■ WORK TASK
Of the entries below, return only those lines from the line with "Definition ssig0 (x" to the line with "0x72BE5D74; 0x80DEB1FE; 0x9BDC06A7;", exactly, both included.

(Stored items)

(** * RecomText: preprocessing (data/software_socdem.py) and the training
      loop (trainers/trainer.py), as a shallow embedding.

    Conventions of the embedding.
    - A Python [str] is a Rocq [string] holding the UTF-8 bytes of the text,
      so [text.encode()] is the list of its bytes.
    - Python [int] is [Z]; a Python [float] is modelled by a rational [Q]
      (no rounding, no NaN); [float('-inf')] is a separate constructor.
    - A Python [dict] keyed by strings is a [gmap string _] where only
      lookups matter, and an association list where the insertion order is
      observable (the language table of a user description).
    - A call that may raise returns a [res]; code that also prints or talks
      to the outside world runs in the monad [M]. *)

From Stdlib Require Import ZArith QArith List String Ascii Lia Bool.
From Stdlib Require Import Sorting.Sorted Sorting.Permutation.
From stdpp Require Import base option list sorting gmap strings pretty.
Import ListNotations.

Local Open Scope Z_scope.
Local Open Scope string_scope.
Local Open Scope list_scope.

(* ===================================================================== *)
(** ** SHA-256 (FIPS 180-4), the function behind [hashlib.sha256]          *)
(* ===================================================================== *)

Module Sha256.

(** 32-bit words are integers in [0, 2^32); every operation that can leave
    the range wraps around explicitly. *)
Definition wrap32 (x : Z) : Z := x mod 2 ^ 32.
Definition add32 (a b : Z) : Z := wrap32 (a + b).
Definition shr (n x : Z) : Z := Z.shiftr x n.
Definition rotr (n x : Z) : Z :=
  Z.lor (Z.shiftr x n) (wrap32 (Z.shiftl x (32 - n))).
Definition not32 (x : Z) : Z := Z.lxor x 0xFFFFFFFF.

Definition Ch (x y z : Z) : Z := Z.lxor (Z.land x y) (Z.land (not32 x) z).
Definition Maj (x y z : Z) : Z :=
  Z.lxor (Z.lxor (Z.land x y) (Z.land x z)) (Z.land y z).
Definition bsig0 (x : Z) : Z := Z.lxor (Z.lxor (rotr 2 x) (rotr 13 x)) (rotr 22 x).
Definition bsig1 (x : Z) : Z := Z.lxor (Z.lxor (rotr 6 x) (rotr 11 x)) (rotr 25 x).
Definition ssig0 (x : Z) : Z := Z.lxor (Z.lxor (rotr 7 x) (rotr 18 x)) (shr 3 x).
Definition ssig1 (x : Z) : Z := Z.lxor (Z.lxor (rotr 17 x) (rotr 19 x)) (shr 10 x).

(** Round constants: the first 32 bits of the fractional parts of the cube
    roots of the first 64 primes. *)
Definition round_constants : list Z :=
  [ 0x428A2F98; 0x71374491; 0xB5C0FBCF; 0xE9B5DBA5;
    0x3956C25B; 0x59F111F1; 0x923F82A4; 0xAB1C5ED5;
    0xD807AA98; 0x12835B01; 0x243185BE; 0x550C7DC3;
    0x72BE5D74; 0x80DEB1FE; 0x9BDC06A7; 0xC19BF174;
    0xE49B69C1; 0xEFBE4786; 0x0FC19DC6; 0x240CA1CC;
    0x2DE92C6F; 0x4A7484AA; 0x5CB0A9DC; 0x76F988DA;
    0x983E5152; 0xA831C66D; 0xB00327C8; 0xBF597FC7;
    0xC6E00BF3; 0xD5A79147; 0x06CA6351; 0x14292967;
    0x27B70A85; 0x2E1B2138; 0x4D2C6DFC; 0x53380D13;
    0x650A7354; 0x766A0ABB; 0x81C2C92E; 0x92722C85;
    0xA2BFE8A1; 0xA81A664B; 0xC24B8B70; 0xC76C51A3;
    0xD192E819; 0xD6990624; 0xF40E3585; 0x106AA070;
    0x19A4C116; 0x1E376C08; 0x2748774C; 0x34B0BCB5;
    0x391C0CB3; 0x4ED8AA4A; 0x5B9CCA4F; 0x682E6FF3;
    0x748F82EE; 0x78A5636F; 0x84C87814; 0x8CC70208;
    0x90BEFFFA; 0xA4506CEB; 0xBEF9A3F7; 0xC67178F2 ].

(** The eight working variables / the chaining value. *)
Record state := State {
  ha : Z; hb : Z; hc : Z; hd : Z; he : Z; hf : Z; hg : Z; hh : Z }.

Definition initial_state : state :=
  State 0x6A09E667 0xBB67AE85 0x3C6EF372 0xA54FF53A
        0x510E527F 0x9B05688C 0x1F83D9AB 0x5BE0CD19.

(** Padding: a 1 bit, zeros up to 56 mod 64 bytes, the bit length on
    64 bits, big endian. *)
Definition be_bytes (n : nat) (x : Z) : list Z :=
  map (fun i => Z.land (Z.shiftr x (8 * Z.of_nat i)) 0xFF) (rev (seq 0 n)).

Definition pad (msg : list Z) : list Z :=
  let len := Z.of_nat (length msg) in
  let zeros := Z.to_nat ((55 - len) mod 64) in
  msg ++ [0x80] ++ repeat 0 zeros ++ be_bytes 8 (8 * len).

Fixpoint blocks (n : nat) (bs : list Z) : list (list Z) :=
  match n with
  | O => []
  | S n' => firstn 64 bs :: blocks n' (skipn 64 bs)
  end.

Definition be_word (bs : list Z) : Z :=
  fold_left (fun acc b => Z.lor (Z.shiftl acc 8) b) bs 0.

Fixpoint words (n : nat) (bs : list Z) : list Z :=
  match n with
  | O => []
  | S n' => be_word (firstn 4 bs) :: words n' (skipn 4 bs)
  end.

(** Message schedule: 16 words of the block, then 48 derived ones. *)
Definition next_word (w : list Z) : Z :=
  let t := length w in
  add32 (add32 (ssig1 (nth (t - 2) w 0)) (nth (t - 7) w 0))
        (add32 (ssig0 (nth (t - 15) w 0)) (nth (t - 16) w 0)).

Fixpoint extend (n : nat) (w : list Z) : list Z :=
  match n with
  | O => w
  | S n' => extend n' (w ++ [next_word w])
  end.

Definition schedule (block : list Z) : list Z := extend 48 (words 16 block).

Definition round (s : state) (kw : Z * Z) : state :=
  let '(k, w) := kw in
  let t1 := add32 (add32 (add32 (add32 (hh s) (bsig1 (he s)))
                                (Ch (he s) (hf s) (hg s))) k) w in
  let t2 := add32 (bsig0 (ha s)) (Maj (ha s) (hb s) (hc s)) in
  State (add32 t1 t2) (ha s) (hb s) (hc s) (add32 (hd s) t1) (he s) (hf s) (hg s).

Definition compress (h : state) (block : list Z) : state :=
  let s := fold_left round (combine round_constants (schedule block)) h in
  State (add32 (ha h) (ha s)) (add32 (hb h) (hb s))
        (add32 (hc h) (hc s)) (add32 (hd h) (hd s))
        (add32 (he h) (he s)) (add32 (hf h) (hf s))
        (add32 (hg h) (hg s)) (add32 (hh h) (hh s)).

Definition sha256 (msg : list Z) : state :=
  let p := pad msg in
  fold_left compress (blocks (length p / 64) p) initial_state.

(** [hexdigest]: each word as eight lower-case hexadecimal digits. *)
Definition hex_digit (d : Z) : ascii :=
  match d with
  | 0 => "0" | 1 => "1" | 2 => "2" | 3 => "3" | 4 => "4" | 5 => "5"
  | 6 => "6" | 7 => "7" | 8 => "8" | 9 => "9" | 10 => "a" | 11 => "b"
  | 12 => "c" | 13 => "d" | 14 => "e" | _ => "f"
  end%char.

Definition hex_word (x : Z) : list ascii :=
  map (fun i => hex_digit (Z.land (Z.shiftr x (4 * Z.of_nat i)) 0xF))
      (rev (seq 0 8)).

Definition state_words (s : state) : list Z :=
  [ha s; hb s; hc s; hd s; he s; hf s; hg s; hh s].

Definition hexdigest (s : state) : string :=
  string_of_list_ascii (concat (map hex_word (state_words s))).

End Sha256.

(* ===================================================================== *)
(** ** data/software_socdem.py                                             *)
(* ===================================================================== *)

Module SoftwareSocdem.

(** [text.encode()] *)
Definition encode (text : string) : list Z :=
  map (fun c => Z.of_N (N_of_ascii c)) (list_ascii_of_string text).

(** [hashlib.sha256(text.encode()).hexdigest()[:16]] *)
Definition create_hash (text : string) : string :=
  substring 0 16 (Sha256.hexdigest (Sha256.sha256 (encode text))).

Example create_hash_empty : create_hash "" = "e3b0c44298fc1c14".
Proof. vm_compute. reflexivity. Qed.

Example create_hash_abc : create_hash "abc" = "ba7816bf8f01cfea".
Proof. vm_compute. reflexivity. Qed.

Example hexdigest_abc :
  Sha256.hexdigest (Sha256.sha256 (encode "abc"))
  = "ba7816bf8f01cfea414140de5dae2223b00361a396177a9cb410ff61f20015ad".
Proof. vm_compute. reflexivity. Qed.

(** One, two and three blocks: 55 bytes still fit the first block with the
    padding, 56 and 64 bytes need a second one, 120 bytes a third. *)
Definition a_times (n : nat) : string := string_of_list_ascii (repeat "a"%char n).

Example hexdigest_55 :
  Sha256.hexdigest (Sha256.sha256 (encode (a_times 55)))
  = "9f4390f8d30c2dd92ec9f095b65e2b9ae9b0a925a5258e241c9f1e910f734318".
Proof. vm_compute. reflexivity. Qed.

Example hexdigest_56 :
  Sha256.hexdigest (Sha256.sha256 (encode (a_times 56)))
  = "b35439a4ac6f0948b6d6f9e3c6af0f5f590ce20f1bde7090ef7970686ec6738a".
Proof. vm_compute. reflexivity. Qed.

■ RESULT BELOW
Definition ssig0 (x : Z) : Z := Z.lxor (Z.lxor (rotr 7 x) (rotr 18 x)) (shr 3 x).
Definition ssig1 (x : Z) : Z := Z.lxor (Z.lxor (rotr 17 x) (rotr 19 x)) (shr 10 x).

(** Round constants: the first 32 bits of the fractional parts of the cube
    roots of the first 64 primes. *)
Definition round_constants : list Z :=
  [ 0x428A2F98; 0x71374491; 0xB5C0FBCF; 0xE9B5DBA5;
    0x3956C25B; 0x59F111F1; 0x923F82A4; 0xAB1C5ED5;
    0xD807AA98; 0x12835B01; 0x243185BE; 0x550C7DC3;
    0x72BE5D74; 0x80DEB1FE; 0x9BDC06A7; 0xC19BF174;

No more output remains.